• _YOUR OBJECTIVE_
Which lines in the data below contain the word "reflexivity"? Copy each of them.

• _DATA EXTRACT_
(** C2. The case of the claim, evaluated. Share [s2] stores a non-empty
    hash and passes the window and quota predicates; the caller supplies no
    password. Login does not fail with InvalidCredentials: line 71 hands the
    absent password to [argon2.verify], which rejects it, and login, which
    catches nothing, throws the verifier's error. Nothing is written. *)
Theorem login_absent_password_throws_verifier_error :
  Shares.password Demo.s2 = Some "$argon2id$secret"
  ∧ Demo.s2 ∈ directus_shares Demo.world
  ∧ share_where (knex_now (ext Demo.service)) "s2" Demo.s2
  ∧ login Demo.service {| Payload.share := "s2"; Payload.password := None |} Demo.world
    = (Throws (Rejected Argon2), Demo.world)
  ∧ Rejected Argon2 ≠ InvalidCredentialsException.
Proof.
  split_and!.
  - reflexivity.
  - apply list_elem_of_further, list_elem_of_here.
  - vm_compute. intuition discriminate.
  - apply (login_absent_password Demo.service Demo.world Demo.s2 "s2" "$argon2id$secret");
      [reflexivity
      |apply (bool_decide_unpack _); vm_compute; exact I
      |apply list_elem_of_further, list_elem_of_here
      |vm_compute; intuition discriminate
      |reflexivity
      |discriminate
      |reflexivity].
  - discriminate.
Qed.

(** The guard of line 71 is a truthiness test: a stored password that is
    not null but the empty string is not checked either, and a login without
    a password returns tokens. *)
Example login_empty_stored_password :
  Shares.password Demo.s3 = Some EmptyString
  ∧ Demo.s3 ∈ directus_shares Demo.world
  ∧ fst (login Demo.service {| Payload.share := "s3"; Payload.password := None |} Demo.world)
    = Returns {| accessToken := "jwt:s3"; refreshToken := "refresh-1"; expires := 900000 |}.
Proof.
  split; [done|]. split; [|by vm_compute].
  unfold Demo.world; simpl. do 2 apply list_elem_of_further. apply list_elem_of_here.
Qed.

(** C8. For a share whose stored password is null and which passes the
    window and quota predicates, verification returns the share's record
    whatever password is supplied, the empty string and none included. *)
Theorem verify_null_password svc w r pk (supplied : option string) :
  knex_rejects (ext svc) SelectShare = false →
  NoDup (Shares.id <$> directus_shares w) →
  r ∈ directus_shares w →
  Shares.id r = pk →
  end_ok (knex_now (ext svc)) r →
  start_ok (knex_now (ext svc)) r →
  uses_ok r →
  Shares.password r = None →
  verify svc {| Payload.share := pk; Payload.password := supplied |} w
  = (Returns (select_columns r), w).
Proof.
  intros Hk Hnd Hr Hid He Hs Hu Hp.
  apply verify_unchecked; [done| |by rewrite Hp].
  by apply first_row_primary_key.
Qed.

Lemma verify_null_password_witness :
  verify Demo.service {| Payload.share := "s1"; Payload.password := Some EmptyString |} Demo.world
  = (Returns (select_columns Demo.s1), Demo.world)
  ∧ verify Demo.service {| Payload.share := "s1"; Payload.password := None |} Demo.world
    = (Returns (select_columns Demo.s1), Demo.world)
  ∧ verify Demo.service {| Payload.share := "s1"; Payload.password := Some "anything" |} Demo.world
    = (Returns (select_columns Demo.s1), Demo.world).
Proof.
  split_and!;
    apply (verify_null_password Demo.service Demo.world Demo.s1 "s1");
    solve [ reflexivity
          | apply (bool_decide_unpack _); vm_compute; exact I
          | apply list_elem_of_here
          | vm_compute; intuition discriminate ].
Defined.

• _ANSWER_
  - reflexivity.
      [reflexivity
      |reflexivity
      |reflexivity].
    solve [ reflexivity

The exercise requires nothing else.